(* ===== verification/ZmqYpipe.v ===== *)
(** * The lock-free queue of a pipe

    [zmq::ypipe_t] (zeromq-4.0.4/src/ypipe.hpp): one thread writes, another reads.
    Items are in slots that are numbered here in the order of allocation; the
    pointers [w], [f], [r] and [c] of the code are such numbers.  [front] is the
    slot that is read next, [back] the terminator that is written next.  The
    writer uses [w] and [f], the reader [r]; [c] is the only variable both use,
    and every operation accesses it once, so operations are steps. *)

From S2P Require Import Prelude ZmqNode.

Record ypipe_t (T : Type) := mkYpipe {
  slots : list T;                 (** the items of the slots [front .. back - 1] *)
  front : nat;
  yw : nat;                       (** first item that is not flushed *)
  yf : nat;                       (** first item that is not complete *)
  yr : option nat;                (** first item that is not prefetched *)
  yc : option nat                 (** past the last flushed item, null when the reader sleeps *)
}.
Arguments mkYpipe {T}.
Arguments slots {T}.
Arguments front {T}.
Arguments yw {T}.
Arguments yf {T}.
Arguments yr {T}.
Arguments yc {T}.

Section ypipe.
Context {T : Type}.
Implicit Types (q : ypipe_t T) (x : T).

Definition ypipe_new : ypipe_t T := mkYpipe [] 0 0 0 (Some 0%nat) (Some 0%nat).

(** [&queue.back ()] *)
Definition back q : nat := (front q + length (slots q))%nat.

Definition ywrite x (incomplete : bool) q : ypipe_t T :=
  let q := mkYpipe (slots q ++ [x]) (front q) (yw q) (yf q) (yr q) (yc q) in
  if incomplete then q
  else mkYpipe (slots q) (front q) (yw q) (back q) (yr q) (yc q).

(** The last item, when it is incomplete. *)
Definition yunwrite q : res (option T) * ypipe_t T :=
  if decide (yf q = back q) then (Ok None, q)
  else match last (slots q) with
       | Some x => (Ok (Some x),
                    mkYpipe (take (length (slots q) - 1) (slots q)) (front q) (yw q) (yf q) (yr q) (yc q))
       | None => (Throw (UndefinedBehaviour "back of an empty queue"), q)
       end.

(** False when the reader sleeps. *)
Definition yflush q : bool * ypipe_t T :=
  if decide (yw q = yf q) then (true, q)
  else (bool_decide (yc q = Some (yw q)),
        mkYpipe (slots q) (front q) (yf q) (yf q) (yr q) (Some (yf q))).

Definition ycheck_read q : bool * ypipe_t T :=
  if decide (yr q ≠ Some (front q) ∧ yr q ≠ None) then (true, q)
  else
    let r := yc q in
    let c := if decide (yc q = Some (front q)) then None else yc q in
    (bool_decide (r ≠ Some (front q) ∧ r ≠ None),
     mkYpipe (slots q) (front q) (yw q) (yf q) r c).

Definition yread q : res (option T) * ypipe_t T :=
  let '(ok, q) := ycheck_read q in
  if ok then
    match slots q with
    | x :: l => (Ok (Some x), mkYpipe l (S (front q)) (yw q) (yf q) (yr q) (yc q))
    | [] => (Throw (UndefinedBehaviour "front of an empty queue"), q)
    end
  else (Ok None, q).

(** The item that is read next. *)
Definition yprobe q : res T * ypipe_t T :=
  let '(ok, q) := ycheck_read q in
  (_ ← zmq_assert "rc" ok;
   match slots q with
   | x :: l => Ok x
   | [] => Throw (UndefinedBehaviour "front of an empty queue")
   end, q).

(** ** Invariant *)

(** [c] is null only while nothing is flushed. *)
Record ypipe_wf q : Prop := mkYpipeWf {
  wf_front : (front q ≤ yw q ≤ yf q)%nat;
  wf_back : (yf q ≤ back q)%nat;
  wf_c : yc q = Some (yw q) ∨ (yc q = None ∧ yw q = front q);
  wf_r : ∀ r, yr q = Some r → (front q ≤ r ≤ yw q)%nat
}.

(** Items that can be read; that are complete but not flushed; that are incomplete. *)
Definition flushed q : list T := take (yw q - front q) (slots q).
Definition complete q : list T := take (yf q - front q) (slots q).
Definition asleep q : bool := bool_decide (yc q = None).

Lemma ypipe_new_wf : ypipe_wf ypipe_new.
Proof. constructor; unfold back; simpl; [lia|lia|by left|]. intros r [= <-]. lia. Qed.

Lemma ywrite_spec x b q : ypipe_wf q →
  ypipe_wf (ywrite x b q) ∧ flushed (ywrite x b q) = flushed q ∧ asleep (ywrite x b q) = asleep q ∧
  slots (ywrite x b q) = slots q ++ [x] ∧
  complete (ywrite x b q) = (if b then complete q else slots q ++ [x]).
Proof.
  intros [Hw Hf Hc Hr]. unfold flushed, complete, asleep, back in *.
  split; [|destruct b; simpl].
  - destruct b; constructor; unfold ywrite, back; simpl; rewrite ?length_app; simpl; done || lia.
  - by rewrite !take_app_le by lia.
  - unfold back. simpl. split; [by rewrite take_app_le by lia|]. do 2 (split; [done|]).
    apply take_ge. rewrite length_app. simpl. lia.
Qed.

Lemma yunwrite_spec q : ypipe_wf q →
  let '(r, q') := yunwrite q in
  ypipe_wf q' ∧ flushed q' = flushed q ∧ complete q' = complete q ∧ asleep q' = asleep q ∧
  ((slots q = complete q ∧ r = Ok None ∧ q' = q) ∨ ∃ x, r = Ok (Some x) ∧ slots q = slots q' ++ [x]).
Proof.
  intros [Hw Hf Hc Hr]. unfold yunwrite, flushed, complete, asleep, back in *. case_decide as Hd.
  { split; [by constructor|]. do 3 (split; [done|]). left. split; [|done]. rewrite take_ge; [done|lia]. }
  destruct (last (slots q)) as [x|] eqn:Hl; last first.
  { apply last_None in Hl. rewrite Hl in Hd, Hf. simpl in *. lia. }
  apply last_Some in Hl as [l Hl]. rewrite Hl in *. rewrite length_app in *. simpl in *.
  replace (length l + 1 - 1)%nat with (length l) by lia. rewrite take_app_length.
  rewrite !take_app_le by lia.
  split; [constructor; unfold back; simpl; done || lia|]. do 3 (split; [done|]). right. by exists x.
Qed.

(** Flushing makes the complete items readable; it reports a sleeping reader
    exactly when there is something new to read. *)
Lemma yflush_spec q : ypipe_wf q →
  let '(awake, q') := yflush q in
  ypipe_wf q' ∧ slots q' = slots q ∧ flushed q' = complete q ∧ complete q' = complete q ∧
  (awake = false ↔ asleep q = true ∧ complete q ≠ []) ∧
  (asleep q' = true ↔ asleep q = true ∧ complete q = []).
Proof.
  intros Hq. pose proof Hq as [Hw Hf Hc Hr]. unfold yflush. case_decide as Hd.
  - split; [done|]. split; [done|]. unfold flushed, complete. rewrite Hd. do 2 (split; [done|]).
    assert (asleep q = true → take (yf q - front q) (slots q) = []) as Hs.
    { unfold asleep. intros Ha%bool_decide_eq_true. destruct Hc as [?|[_ ?]]; [congruence|].
      by replace (yf q - front q)%nat with 0%nat by lia. }
    split; [|naive_solver]. split; [done|]. by intros [Ha []]%(λ H, conj (Hs (proj1 H)) (proj2 H)).
  - assert (complete q ≠ []) as Hne.
    { unfold complete, back in *. destruct (slots q); simpl in *; [lia|].
      by replace (yf q - front q)%nat with (S (yf q - front q - 1)) by lia. }
    split; [by constructor; simpl; [lia|done|left|intros r ?%Hr; lia]|].
    do 3 (split; [done|]). unfold asleep; simpl. split.
    + rewrite bool_decide_eq_false, bool_decide_eq_true. destruct Hc as [->|[-> _]]; naive_solver.
    + rewrite !bool_decide_eq_true. naive_solver.
Qed.

(** What the reader sees. *)
Lemma flushed_nil q : ypipe_wf q → flushed q = [] ↔ yw q = front q.
Proof.
  intros [Hw Hf _ _]. unfold flushed, back in *. split; [|intros ->; by rewrite Nat.sub_diag].
  intros Hn. destruct (decide (yw q = front q)); [done|]. destruct (slots q); simpl in *; [lia|].
  by replace (yw q - front q)%nat with (S (yw q - front q - 1)) in Hn by lia.
Qed.

Lemma ycheck_read_spec q : ypipe_wf q →
  let '(ok, q') := ycheck_read q in
  ypipe_wf q' ∧ slots q' = slots q ∧ front q' = front q ∧ yw q' = yw q ∧ yf q' = yf q ∧
  ok = bool_decide (flushed q ≠ []) ∧ (asleep q' = true ↔ flushed q = []) ∧
  (ok = true → yr q' ≠ Some (front q')).
Proof.
  intros Hq. pose proof (flushed_nil q Hq) as Hfl. pose proof Hq as [Hw Hf Hc Hr].
  unfold ycheck_read, asleep. case_decide as Hd.
  - destruct Hd as [Hd Hd']. destruct (yr q) as [r|] eqn:Hyr; [|done].
    specialize (Hr r eq_refl). assert (yw q ≠ front q) by (intros ?; apply Hd; f_equal; lia).
    do 5 (split; [done|]). split; [symmetry; apply bool_decide_true; by rewrite Hfl|].
    rewrite bool_decide_eq_true. split; [|congruence]. rewrite Hfl. split; [|done].
    intros Hn. destruct Hc as [?|[_ ?]]; [congruence|lia].
  - assert (ypipe_wf (mkYpipe (slots q) (front q) (yw q) (yf q) (yc q)
      (if decide (yc q = Some (front q)) then None else yc q))) as Hwf.
    { constructor; simpl; [done|done|case_decide; naive_solver|]. intros r Hyc. destruct Hc; [|naive_solver].
      assert (r = yw q) as -> by congruence. lia. }
    split; [done|]. clear Hwf. do 4 (split; [done|]). simpl.
    assert (yc q ≠ Some (front q) ∧ yc q ≠ None ↔ yw q ≠ front q) as He.
    { destruct Hc as [->|[-> ->]]; [|naive_solver]. split; [intros [Hn _] ?; apply Hn; congruence|].
      intros Hn. split; congruence. }
    split; [apply bool_decide_ext; by rewrite Hfl|]. rewrite !bool_decide_eq_true, Hfl.
    split; [|by intros [? _]]. destruct Hc as [Hc|[Hc Hn]]; rewrite Hc; case_decide; split; congruence.
Qed.

(** Reading takes the first flushed item; without one the reader goes to sleep. *)
Lemma yread_spec q : ypipe_wf q →
  let '(r, q') := yread q in
  ypipe_wf q' ∧ r = Ok (head (flushed q)) ∧ flushed q' = tail (flushed q) ∧
  complete q' = (if flushed q is [] then complete q else tail (complete q)) ∧
  slots q' = (if flushed q is [] then slots q else tail (slots q)) ∧
  (flushed q = [] → asleep q' = true).
Proof.
  intros Hq. unfold yread. pose proof (flushed_nil q Hq) as Hnil. pose proof (ycheck_read_spec q Hq) as Hc.
  destruct (ycheck_read q) as [ok q1]. destruct Hc as (Hq1 & Hs & Hfr & Hw & Hyf & Hok & Ha & Hne). subst ok.
  assert (flushed q1 = flushed q ∧ complete q1 = complete q) as [Hf1 Hc1]
    by (unfold flushed, complete; by rewrite Hs, Hfr, Hw, Hyf).
  pose proof Hq1 as [Hb1 Hb2 Hyc Hyr]. unfold back in Hb2.
  destruct (bool_decide_reflect (flushed q ≠ [])) as [Hd|Hd].
  - rewrite Hnil in Hd. specialize (Hne eq_refl). destruct (slots q1) as [|x l] eqn:Hsl; [simpl in *; lia|].
    rewrite <-Hf1, <-Hc1, <-Hs. unfold flushed, complete. rewrite Hsl. simpl.
    replace (yw q1 - front q1)%nat with (S (yw q1 - S (front q1))) by lia.
    replace (yf q1 - front q1)%nat with (S (yf q1 - S (front q1))) by lia. simpl in *.
    split; [|done]. constructor; unfold back; simpl; [lia|lia| |].
    + destruct Hyc as [?|[_ ?]]; [by left|lia].
    + intros r Hr. pose proof (Hyr r Hr). assert (r ≠ front q1) by congruence. lia.
  - assert (flushed q = []) as Hn by (by destruct (flushed q); [|exfalso; apply Hd]).
    rewrite Hf1, Hc1, Hs, Hn. naive_solver.
Qed.

End ypipe.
——————
- **What is required**
Taking the records above, retype every line from the one with "replace (yw q1" down to the one with "q1) by congruence. lia.", exactly and with nothing else.

- **Answer to the exercise**
    replace (yw q1 - front q1)%nat with (S (yw q1 - S (front q1))) by lia.
    replace (yf q1 - front q1)%nat with (S (yf q1 - S (front q1))) by lia. simpl in *.
    split; [|done]. constructor; unfold back; simpl; [lia|lia| |].
    + destruct Hyc as [?|[_ ?]]; [by left|lia].
    + intros r Hr. pose proof (Hyr r Hr). assert (r ≠ front q1) by congruence. lia.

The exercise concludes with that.